The automated workflow with assessment reporting, guides you through the necessary changes prior to performing the migration.  When you are ready, the service will migrate the source database to Azure.  For an opportunity to participate in the limited preview of this service, sign up.

Think of this as similar to the SQL Server Migration Assistant (SSMA), except this is an Azure PaaS so there is no VMs to create or software to install.

Azure Database for MySQL and PostgreSQL

Microsoft announced (See Microsoft extends Azure managed database services with introduction of MySQL and PostgreSQL) the preview of managed database services with Azure Database for MySQL and Azure Database for PostgreSQL.

These services are built on the intelligent, trusted and flexible Azure relational database platform. This platform extends similar managed services benefits, global Azure region reach, and innovations that currently power Azure SQL Database and Azure SQL Data Warehouse services to the MySQL and PostgreSQL database engines. Starting at preview, customers can use the service to build and deploy their applications using MySQL version 5.6/5.7 and PostgreSQL version 9.5/9.6 in 11 regions across US, Europe, Asia and Japan.

To get started at Azure Database for MySQL and Azure Database for PostgreSQL.

More info:

Microsoft’s New Azure Database Offerings Challenge (and Maybe Surpass) AWS Cloud

Inside Microsoft’s Cosmos DB

Posted in SQLServerPedia Syndication | 2 Comments

Power BI Premium, Report Server, Apps and API

Announced today are some really cool new Power BI features:

Power BI Premium

Previously available were two tiers, Power BI Free and Power BI Pro ($10/user/month).  The problem with Power BI Pro is that for large organizations, this can add up.  In addition, their performance needs might not be met.  Power BI Premium, which is an add-on to Power BI Pro, addresses the concern about cost and scale.

For costs, it allows an unlimited number of users since it is priced by aggregate capacity (see Power BI Premium calculator).  Users who need to create content in Power BI will still require a $10/month Power BI Pro seat, but there is no per-seat charge for consumption.
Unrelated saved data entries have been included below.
(* ===== verification/SyscallSpec.v ===== *)
(** * What system calls do

    The contract with user programs ([resumes]): a call that returns advances the
    program counter, answers in register 2 and keeps every other general
    register, and no call touches the open files of another thread.  Then the
    calls on the console and on files through all components, and the start of a
    program with its arguments. *)

From S2P Require Import Prelude Bitmap Disk FileHeader OpenFile ReadWrite FileSystem.
From S2P Require Import Mmu Mips AddressSpace Paging Transfer UserMemory Syscalls.
From S2P Require Directory Table Threads.
From stdpp Require Import base option list gmap numbers tactics.
From stdpp Require Import list.
Open Scope Z_scope.

(** ** Registers *)
Lemma set_reg_inv (m : Machine) r v m' : set_reg m r v = Ok m' → 0 ≤ r ∧ (Z.to_nat r < length (registers m))%nat ∧
  handlers m' = handlers m ∧ length (registers m') = length (registers m) ∧
  ∀ q, 0 ≤ q → reg m' q = if decide (q = r) then Ok v else reg m q.
Proof.
  unfold set_reg. intros (l & [Hr ->]%wr_inv & [= <-])%result_bind_ok.
  split_and!; try done; [lia|lia|apply length_insert|]. intros q Hq. apply reg_set; lia.
Qed.

(** The registers that the machine uses for delayed loads and faults. *)
Definition scratch (q : Z) : Prop := q = 0 ∨ q = LOAD_REG ∨ q = LOAD_VALUE_REG ∨ q = BAD_VADDR_REG.
#[export] Instance scratch_dec q : Decision (scratch q).
Proof. unfold scratch. apply _. Defined.

(** The same registers, and no load is pending. *)
Record same_regs (m m' : Machine) : Prop := {
  sr_reg q : 0 ≤ q → ¬ scratch q → reg m' q = reg m q;
  sr_load : reg m LOAD_REG = Ok 0 → reg m' LOAD_REG = Ok 0
}.

#[export] Instance same_regs_refl : Reflexive same_regs.
Proof. by split. Qed.

#[export] Instance same_regs_trans : Transitive same_regs.
Proof. intros m1 m2 m3 [R1 L1] [R2 L2]. split; [|auto]. intros. by rewrite R2, R1. Qed.

Lemma same_regs_registers m m' : registers m' = registers m → same_regs m m'.
Proof. intros E. unfold reg. split; [intros q _ _|intros Hl]; unfold reg; by rewrite E. Qed.

Lemma DelayedLoad_same m m' : reg m LOAD_REG = Ok 0 → DelayedLoad m 0 0 = Ok m' → same_regs m m'.
Proof.
  intros Hl. unfold DelayedLoad. rewrite Hl. cbn [mbind result_bind]. intros (lv & _ & H)%result_bind_ok.
  apply result_bind_ok in H as (m1 & (_ & _ & _ & _ & Q1)%set_reg_inv & H).
  apply result_bind_ok in H as (m2 & (_ & _ & _ & _ & Q2)%set_reg_inv & H).
  apply result_bind_ok in H as (m3 & (_ & _ & _ & _ & Q3)%set_reg_inv & (_ & _ & _ & _ & Q4)%set_reg_inv).
  split.
  - intros q Hq Hs. unfold scratch in Hs. rewrite Q4, Q3, Q2, Q1, !decide_False by tauto. done.
  - intros _. rewrite Q4, Q3, Q2 by done. done.
Qed.

Lemma RaiseException_same m et a o : reg m LOAD_REG = Ok 0 → RaiseException m et a = Ok o →
  ∃ m', o = Raised et m' ∧ same_regs m m'.
Proof.
  intros Hl (? & _ & H)%result_bind_ok. apply result_bind_ok in H as (m1 & (_ & _ & _ & _ & Q)%set_reg_inv & H).
  apply result_bind_ok in H as (m2 & H & [= <-]). exists m2. split; [done|].
  assert (Hl1 : reg m1 LOAD_REG = Ok 0) by (by rewrite Q, decide_False).
  apply DelayedLoad_same in H; [|done]. destruct H as [R L]. split.
  - intros q Hq Hs. rewrite R, Q, decide_False; [done| |done|done|done]. unfold scratch in Hs. tauto.
  - intros _. by apply L.
Qed.

(** Side conditions on register numbers. *)
Ltac reg_side := first [done|unfold scratch, NUM_GP_REGS, STACK_REG, NEXT_PC_REG, PC_REG, PREV_PC_REG, LOAD_REG, LOAD_VALUE_REG, BAD_VADDR_REG in *; lia].

Section SyscallSpec.
Context {S : Type} `{HStore : SectorStore S} `{HSpec : !SectorStoreSpec S}.
Context (garbage : list Z) (uninit : Z → list Z) (fresh_table : list file_ptr) (temp : Z).
Context (host_file : list Z → option Bin.BinFile) (swap_file : Z → option Bin.BinFile).

(** *** Accesses to user memory *)

(** The kernel accessed user memory: the same registers, in the same process. *)
Record accessed (v v' : VM) : Prop := {
  ac_regs : same_regs (machine v) (machine v');
  ac_space : currentSpace v' = currentSpace v
}.

#[local] Instance accessed_refl : Reflexive accessed.
Proof. by split. Qed.
#[local] Instance accessed_trans : Transitive accessed.
Proof. intros v1 v2 v3 [R1 C1] [R2 C2]. split; [by etrans|congruence]. Qed.

(** No delayed load is pending, as after every exception. *)
Definition quiet (v : VM) : Prop := reg (machine v) LOAD_REG = Ok 0.

Lemma accessed_quiet v v' : accessed v v' → quiet v → quiet v'.
Proof. intros [R _] Hq. by apply (sr_load _ _ R). Qed.

Lemma accessed_mmu v u : accessed v (set_vm_mmu v u).
Proof. split; [by apply same_regs_registers|done]. Qed.

Lemma raise_fault_accessed v et a v' : quiet v → raise_fault garbage v et a = Ok v' → accessed v v'.
Proof.
  intros Hq (o & HR & H)%result_bind_ok. apply RaiseException_same in HR as (m & -> & Hm); [|done].
  assert (Hd : ∀ w, DefaultHandler w = Ok v' → accessed v v') by (unfold DefaultHandler; intros; by invok).
  destruct et; try by eapply Hd. apply TLBPageFaultHandler_cpu in H. injection H as Er _ Es _. split; [|done].
  etrans; [exact Hm|]. by apply same_regs_registers.
Qed.

Lemma Machine_ReadMem_accessed v a n r v' : quiet v → Machine_ReadMem garbage v a n = Ok (r, v') → accessed v v'.
Proof.
  intros Hq (x & _ & H)%result_bind_ok. destruct x as [[e|w] u]; cbn [fst snd] in H.
  - apply result_bind_ok in H as (v1 & H & [= <- <-]). apply raise_fault_accessed in H; [|done].
    etrans; [apply accessed_mmu|exact H].
  - injection H as <- <-. apply accessed_mmu.
Qed.

Lemma Machine_WriteMem_accessed v a n w r v' : quiet v → Machine_WriteMem garbage v a n w = Ok (r, v') → accessed v v'.
Proof.
  intros Hq (x & _ & H)%result_bind_ok. destruct x as [e u]; cbn [fst snd] in H. case_decide.
  - injection H as <- <-. apply accessed_mmu.
  - apply result_bind_ok in H as (v1 & H & [= <- <-]). apply raise_fault_accessed in H; [|done].
    etrans; [apply accessed_mmu|exact H].
Qed.

(** An access, and then the rest. *)
Lemma accessed_then v v1 v2 : quiet v → accessed v v1 → (quiet v1 → accessed v1 v2) → accessed v v2.
Proof. intros Hq H1 H2. etrans; [exact H1|]. apply H2. by eapply accessed_quiet. Qed.

Lemma try_read_accessed n v a sz tmp r v' : quiet v → try_read garbage n v a sz tmp = Ok (r, v') → accessed v v'.
Proof.
  revert v. induction n as [|n IH]; cbn; intros v Hq H; [by injection H as <- <-|].
  apply result_bind_ok in H as ([[w|] v1] & H1%Machine_ReadMem_accessed & H); try done; [by injection H as <- <-|].
  eapply accessed_then; [done..|]. intros. by eapply IH.
Qed.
For scale, it runs on dedicated hardware giving capacity exclusively allocated to an organization for increased performance (no noisy neighbors).  Organizations can choose to apply their dedicated capacity broadly, or allocate it to assigned workspaces based on the number of users, workload needs or other factors—and scale up or down as requirements change.
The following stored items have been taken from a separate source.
Lemma descriptor_get (s : Sys) fid t f : descriptor s fid t f →
  Table.HasKey t fid = Ok true ∧ Table.Get FNull t fid = Ok (FOpen f) ∧
  ∀ (s1 : Sys) f', GetOpenedFilesTable s1 = Ok t → set_file s1 fid (FOpen f') = Ok (set_files s1 (with_file t fid f')).
Proof.
  intros [Ht Hfid Hl Hd]. assert (Hk : Table.HasKey t fid = Ok true) by (rewrite Table.HasKey_ok by lia; by rewrite Hl).
  split_and!; [done| |].
  - unfold Table.Get. rewrite bool_decide_true, Hk by lia. done.
  - intros s1 f' E. unfold set_file. rewrite E. cbn [mbind result_bind]. apply rd_inv in Hd as [_ Hd].
    apply lookup_lt_Some in Hd. rewrite wr_ok by lia. done.
Qed.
There will be changes to the Power BI’s free tier.  Users of the free tier will now be able to connect to all of the data sources that Pro users can connect to, including those available through the on-premises data gateway, and their storage quota will increase from 1GB to 10GB.  The data refresh maximum increases from once daily to 8 per day (hourly-based schedule), and streaming data rates increase from ten thousand rows per hour to one million rows per hour.

For Power BI Premium, you get 100TB of storage and a data refresh maximum of 48 per day (minute-based schedule that can be refreshed every 30 minutes).
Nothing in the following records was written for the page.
(* ===== verification/Running.v ===== *)
(** * From [Machine::Run] into a system call

    A system call instruction of a user program, met by the loop of
    [machine/mips_sim.cc] ([Timesharing]): its handler of [userprog/exception.cc] is
    reached with the registers and the memory that the program had, and a
    program that writes to the console is printed and goes on behind the
    instruction. *)

From S2P Require Import Prelude Bitmap Disk ReadWrite FileSystem Mmu Mips MipsSpec Simulation AddressSpace Paging Transfer UserMemory Execution.
From S2P Require Import Syscalls SyscallSpec UserPrograms.
From S2P Require Table Threads Interrupt Timesharing.
From stdpp Require Import base option list gmap numbers tactics.
From stdpp Require Import list.
Open Scope Z_scope.

Section Running.
Context {S : Type} `{HStore : SectorStore S} `{HSpec : !SectorStoreSpec S}.
Context (garbage : list Z) (uninit : Z → list Z) (fresh_table : list file_ptr) (temp : Z).
Context (host_file : list Z → option Bin.BinFile) (swap_file : Z → option Bin.BinFile).
Context {D DS : Type} (device : D → DS → DS * list (D * Z * Interrupt.IntType)).
(** Devices schedule their interrupts for the future, at most [M] ticks ahead. *)
Context (M : Z) (HM : Interrupt.TIMER_TICKS * 2 ≤ M)
  (Hdev : ∀ d x d' n ty, (d', n, ty) ∈ (device d x).2 → 0 < n ≤ M).
Abbreviation Sys := (@Sys S).
Abbreviation Sim := (Interrupt.Sim D (Timesharing.Kern DS)).
Abbreviation handle := (SyscallHandler garbage uninit fresh_table temp host_file swap_file).

(** ** The system call instruction *)
(** The program is at a [syscall], and no load is pending. *)
Record at_syscall (v : VM) : Prop := {
  as_pc : ∃ pc, registers (machine v) !! 34%nat = Some pc ∧ misaligned (u32 pc) 4 = false ∧
    at_mem garbage v (u32 pc) [12; 0; 0; 0];
  as_load : reg (machine v) LOAD_REG = Ok 0;
  as_handler : handlers (machine v) SYSCALL_EXCEPTION = true
}.

Lemma flat_syscall (f : MachineOf Flat) pc : cpu_ok (registers f) → registers f !! 34%nat = Some pc →
  handlers f SYSCALL_EXCEPTION = true → misaligned (u32 pc) 4 = false →
  flat_bytes (mmu f) (u32 pc) 4 = Some [12; 0; 0; 0] →
  processor_step f = Ok (Raised SYSCALL_EXCEPTION (settled 0 f)).
Proof.
  intros Hc Hpc Hh Hm Hb. destruct (lookup_lt_is_Some_2 (registers f) 35%nat) as [npc Hn]; [destruct Hc; lia|].
  unfold processor_step, FetchInstruction, reg. rewrite (rd_ok _ _ pc) by done.
  cbn [mbind result_bind mem_read Flat_memory]. unfold flat_read. rewrite Hm.
  change (Z.to_nat 4) with 4%nat. rewrite Hb. cbn [mbind result_bind].
  assert (Ed : Decode (u32 (value_of 4 [12; 0; 0; 0])) = Ok (mkInstr 12 OP_SYSCALL 0 0 0 0)) by (vm_compute; reflexivity).
  rewrite Ed. cbn [mbind result_bind]. unfold ExecInstruction, reg. cbn [registers set_mmu].
  rewrite (rd_ok _ NEXT_PC_REG npc) by done. cbn [mbind result_bind opCode]. by apply (raise_settles (set_mmu f (mmu f))).
Qed.

Lemma at_mem_bytes v a bs : at_mem garbage v a bs → flat_bytes (vmem garbage v) a (length bs) = Some bs.
Proof.
  intros H. unfold flat_bytes. apply mapM_Some. apply Forall2_same_length_lookup. split; [by rewrite length_seq|].
  intros i x y Hx Hy. apply lookup_seq in Hx as [-> Hi]. cbn. by rewrite H.
Qed.

(** The handler of a system call finds the registers and the memory of the
    program, after at most two page faults. *)
Lemma syscall_traps n v : user_ok garbage v → at_syscall v → 0 ≤ n → ages_ok (n + 12) (lru v) →
  ∃ v', attempts garbage 3 v = Ok (Trapped SYSCALL_EXCEPTION v') ∧
    registers (machine v') = settle 0 (registers (machine v)) ∧ user_ok garbage v' ∧
    (∀ a, vmem garbage v' a = vmem garbage v a) ∧ currentSpace v' = currentSpace v ∧
    (∀ id p, id ≠ currentSpace v → vpage garbage v' id p = vpage garbage v id p) ∧ ages_ok n (lru v').
Proof.
  intros Hu [(pc & Hpc & Hm & Hb) Hl Hh] Hn Ha. pose proof (user_cpu _ _ Hu) as Hc.
  set (F := vmem garbage v). set (f0 := flat_machine v F).
  apply at_mem_bytes in Hb. change (length [12; 0; 0; 0]) with 4%nat in Hb.
  assert (E0 : processor_step f0 = Ok (Raised SYSCALL_EXCEPTION (settled 0 f0))) by (by eapply flat_syscall).
  assert (E1 : ∀ b, processor_step (settled b f0) = Ok (Raised SYSCALL_EXCEPTION (settled 0 f0))).
  { intros b. rewrite (flat_syscall _ pc); try done; [|by apply settle_ok|by cbn; rewrite settle_pc].
    do 2 f_equal. unfold settled. cbn. by rewrite settle_settle. }
  destruct (instruction_ok garbage n v F) as (x & f & o & E & Hf & Ep & Hag); try done.
  { by eexists. }
  { intros b. eexists. by apply E1. }
  assert (o = Raised SYSCALL_EXCEPTION (settled 0 f0)) as ->.
  { destruct Hf as [-> | [b ->]]; [fold f0 in Ep; rewrite E0 in Ep|fold f0 in Ep; rewrite E1 in Ep]; by injection Ep as <-. }
  destruct x as [|?|e v']; try done. destruct Hag as [-> []]. by exists v'.
Qed.

Lemma settle_keeps rg q : cpu_ok rg → rg !! 37%nat = Some 0 → (0 < q < 37)%nat → settle 0 rg !! q = rg !! q.
Proof.
  intros Hc H0 Hq. destruct (settle_lookup 0 rg q Hc) as (r & w & Er & _ & _ & ->).
  assert (r = 0) as -> by congruence. change (Z.to_nat 0) with 0%nat. by rewrite !decide_False by lia.
Qed.

(** [Run] reaches the handler of an exception. *)
Lemma trap_reached k T (sim : Sim) v v' : Timesharing.clock Interrupt.USER_MODE T sim → Timesharing.running sim = Ok v →
  cpu_ok (registers (machine v)) → attempts garbage k v = Ok (Trapped SYSCALL_EXCEPTION v') →
  Timesharing.now sim + Z.of_nat k < T → Timesharing.now sim + Z.of_nat k + 10 + M < 2 ^ 31 →
  ∃ i sim', (1 ≤ i ≤ Datatypes.S k)%nat ∧
    Timesharing.iterations device garbage i sim = Ok (Timesharing.AtHandler SYSCALL_EXCEPTION sim') ∧
    Timesharing.running sim' = Ok v'.
Proof.
  intros Hck Hv Hc E HT Hb.
  destruct (Timesharing.attempts_iterations device garbage M HM Hdev k T sim v _ Hck Hv Hc E)
    as (i & s1 & v1 & Hi & Ei & _ & _ & Hv1 & Ex); [by intros ?|done|done|].
  exists (i + 1)%nat, (Interrupt.SetStatus (Timesharing.set_running s1 v') Interrupt.SYSTEM_MODE).
  split; [lia|]. split; [|exact (Timesharing.running_set s1 v')].
  rewrite (Timesharing.iterations_add device garbage i 1 sim s1 Ei). cbn [Timesharing.iterations].
  unfold Timesharing.iteration. rewrite Hv1. cbn [mbind result_bind]. rewrite Ex. done.
Qed.

(** C17: a program prints.  A user program is at a [syscall] instruction with the
    registers of a [Write] of 1 to 200 bytes to the console (with more, the code
    fails an [ASSERT]).  Its pages may be on disk or not yet loaded, any
    interrupts may fire, but the timer is not due within the next three ticks,
    and the clock of the replacement policy does not wrap.  Then [Run] reaches the
    handler of system calls after at most three page faults, in its fourth
    iteration at the latest, and the handler returns to the program: the console
    has got exactly its bytes, register 2 is the number of them, the program
    counter is behind the instruction and every other general register is as it
    was; the memory that the program sees is the same, and no page of another
    process, no file, no thread and no table has changed.  (The time that passes
    inside the handler, where the thread waits for the console, is not modelled.) *)
Theorem program_prints n T (sim : Sim) (s : Sys) v a bs
  (Hck : Timesharing.clock Interrupt.USER_MODE T sim) (Hv : Timesharing.running sim = Ok v)
  (HT : Timesharing.now sim + 3 < T) (Hclock : Timesharing.now sim + 13 + M < 2 ^ 31)
  (Hu : user_ok garbage v) (Hat : at_syscall v) (Hn : 0 ≤ n) (Hages : ages_ok (n + 12) (lru v))
  (Hc : call_regs (set_vm s v) SC_WRITE a (Z.of_nat (length bs)) CONSOLE_OUTPUT)
  (Hm : at_mem garbage v a bs) (Hb : Forall is_byte bs) (Ha : 0 < a)
  (Hl : 0 < Z.of_nat (length bs) ≤ LSDIR_OUTPUT) (Hr : a + Z.of_nat (length bs) ≤ 2147483647) :
  ∃ i sim' v' s', (1 ≤ i ≤ 4)%nat ∧
    Timesharing.iterations device garbage i sim = Ok (Timesharing.AtHandler SYSCALL_EXCEPTION sim') ∧
    Timesharing.running sim' = Ok v' ∧ handle (set_vm s v') = Ok (Returned s') ∧
    s' = set_output (set_vm s (vm s')) (output s ++ bs) ∧ ReadReg s' 2 = Ok (Z.of_nat (length bs)) ∧
    (∀ q, 0 < q < NUM_GP_REGS → q ≠ 2 → ReadReg s' q = ReadReg (set_vm s v) q) ∧
    (∀ pc npc, ReadReg (set_vm s v) PC_REG = Ok pc → ReadReg (set_vm s v) NEXT_PC_REG = Ok npc → is_s32 pc → is_s32 npc →
      ReadReg s' PREV_PC_REG = Ok pc ∧ ReadReg s' PC_REG = Ok npc ∧ ReadReg s' NEXT_PC_REG = Ok (s32 (npc + 4))) ∧
    user_ok garbage (vm s') ∧ (∀ x, vmem garbage (vm s') x = vmem garbage v x) ∧
    (∀ id p, id ≠ currentSpace v → vpage garbage (vm s') id p = vpage garbage v id p).
Proof.
  pose proof (user_cpu _ _ Hu) as Hcpu.
  destruct (syscall_traps n v Hu Hat Hn Hages) as (v' & E & Er & Huv & Hv' & Hcur & Hoth & _).
  destruct (trap_reached 3 T sim v v' Hck Hv Hcpu E) as (i & sim' & Hi & Ei & Hsim'); [lia|lia|].
  assert (Hload : registers (machine v) !! 37%nat = Some 0).
  { destruct Hat as [_ Hl0 _]. unfold reg in Hl0. by apply rd_inv in Hl0 as [_ ?]. }
  assert (Hregs : ∀ q, 0 < q < 37 → ReadReg (set_vm s v') q = ReadReg (set_vm s v) q).
  { intros q Hq. unfold ReadReg, ReadRegister, reg, rd. cbn [vm set_vm]. rewrite Er.
    by rewrite settle_keeps by (done || lia). }
  assert (Hc' : call_regs (set_vm s v') SC_WRITE a (Z.of_nat (length bs)) CONSOLE_OUTPUT)
    by (destruct Hc; split; by rewrite Hregs).
  destruct (console_write_ok garbage uninit fresh_table temp host_file swap_file (set_vm s v') a bs) as (s' & Eh & Es & H2 & Hu' & Hsm);
    try done.
  { intros j Hj. cbn [vm set_vm]. rewrite Hv'. by apply Hm. }
  assert (Hq : quiet (vm (set_vm s v'))).
  { unfold quiet, reg. cbn [vm set_vm]. rewrite Er. apply rd_ok; [done|]. change (Z.to_nat LOAD_REG) with 37%nat.
    destruct (settle_lookup 0 _ 37%nat Hcpu) as (? & ? & _ & _ & _ & ->). by rewrite decide_True by auto. }
  destruct (SyscallHandler_resumes _ _ _ _ _ _ _ _ Hq Eh) as [Hg Hp _].
  exists i, sim', v', s'. split_and!; try done; try lia.
  - intros q Hq1 Hq2. rewrite Hg by done. apply Hregs. unfold NUM_GP_REGS in Hq1. lia.
  - intros pc npc Epc Enpc. apply Hp; by rewrite Hregs.
  - intros x. rewrite <-Hv'. by apply same_vmem.
  - intros id p Hid. rewrite (sm_page _ _ _ Hsm). by apply Hoth.
Qed.
End Running.

(** ** A run *)
(** A program with a [syscall] at address 256, about to write six bytes. *)
Definition demo_printing : VM :=
  match try_write demo_garbage 3 (set_machine demo_user
          (mkMachine (<[2%nat := SC_WRITE]> (<[4%nat := 130]> (<[5%nat := 6]> (<[6%nat := 1]>
             (<[34%nat := 256]> (<[35%nat := 260]> (replicate 40 0)))))))
            (vm_mmu demo_user) (λ _, true))) 256 4 12 with
  | Ok (_, v) => v
  | Err _ => demo_user
  end.

Lemma demo_printing_ok : user_ok demo_garbage demo_printing.
Proof.
  unfold demo_printing. match goal with |- context [try_write _ _ ?s _ _ _] => set (v := s) end.
  assert (Hv : user_ok demo_garbage v).
  { destruct demo_user_ok as [[t Hi] _ _ _]. split; [|done| |done].
    - exists t. by apply (vm_inv_registers demo_garbage demo_user t).
    - exists 0. split; [done|lia]. }
  destruct (try_write_4 demo_garbage 1 v 256 12 Hv) as (v' & -> & Hv' & _); [|done|done|done].
  vm_compute. by eexists.
Qed.

(** At time 100, with the timer at 200. *)
Definition demo_state : Interrupt.Sim unit (Timesharing.Kern unit) :=
  Timesharing.set_running (Timesharing.demo_state 200) demo_printing.

Lemma program_prints_witness : ∃ i sim' v' s', (1 ≤ i ≤ 4)%nat ∧
  Timesharing.iterations Timesharing.demo_device demo_garbage i demo_state
    = Ok (Timesharing.AtHandler SYSCALL_EXCEPTION sim') ∧ Timesharing.running sim' = Ok v' ∧
  demo_handle (demo_sys v' []) = Ok (Returned s') ∧ output s' = [131; 132; 133; 134; 135; 136] ∧
  ReadReg s' 2 = Ok 6 ∧ ReadReg s' PC_REG = Ok 260.
Proof.
  destruct (program_prints demo_garbage demo_uninit [] 99 (λ _, None) (λ _, None) Timesharing.demo_device 200
    ltac:(vm_compute; congruence) ltac:(intros d x d' n ty H; destruct (not_elem_of_nil _ H))
    0 200 demo_state (demo_sys demo_printing []) demo_printing 130
    [131; 132; 133; 134; 135; 136]) as (i & sim' & v' & s' & Hi & E & Hv' & Eh & Es & H2 & _ & Hpc & _).
  - apply Timesharing.clock_running, Timesharing.demo_clock. lia.
  - apply Timesharing.running_set.
  - vm_compute. reflexivity.
  - vm_compute. reflexivity.
  - exact demo_printing_ok.
  - split.
    + exists 256. split; [vm_compute; reflexivity|]. split; [reflexivity|]. apply mem_is_spec. vm_compute. reflexivity.
    + vm_compute. reflexivity.
    + vm_compute. reflexivity.
  - lia.
  - split; [vm_compute; discriminate|vm_compute; reflexivity|].
    apply (bool_decide_unpack _). vm_compute. exact I.
  - split; vm_compute; reflexivity.
  - apply mem_is_spec. vm_compute. reflexivity.
  - repeat (constructor; [unfold is_byte; lia|]). constructor.
  - lia.
  - unfold LSDIR_OUTPUT. cbn. lia.
  - cbn. lia.
  - exists i, sim', v', s'. split; [exact Hi|]. split; [exact E|]. split; [exact Hv'|]. split; [exact Eh|].
    split; [rewrite Es; reflexivity|]. split; [exact H2|].
    apply (Hpc 256 260); [vm_compute; reflexivity|vm_compute; reflexivity|..]; unfold is_s32; lia.
Defined.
Upcoming features for Power BI Premium include the ability to incrementally refresh the data so that only the newest data from the last day (or hour) is loaded into Power BI, pinning datasets to memory, dedicated data refresh nodes, read-only replicas, and geographic distribution (see Microsoft Power BI Premium Whitepaper for more info).  Also, the dataset size cached limit will eventually be removed (it is 1GB in Power BI Pro), so you will be able to build models as large as the Power BI Premium dedicated capacity memory can hold (currently 50GB).

Users of free tier will no longer be able to share their reports and dashboards with other users.  Peer-to-peer dashboard sharing, group workspaces (now called app workspaces), export to PowerPoint, export to CSV/Excel, and analyze in Excel with Power BI apps are capabilities limited to Power BI Pro.  The rationale for this is that if the scope of a user’s needs are limited to personal use, then no fees should apply, but if the user wishes to share or collaborate with others, those are capabilities that need to be paid for.  For existing users of the free service who have been active within the past year, Microsoft is offering a free, 12-month extended trial of Power BI Pro (more info).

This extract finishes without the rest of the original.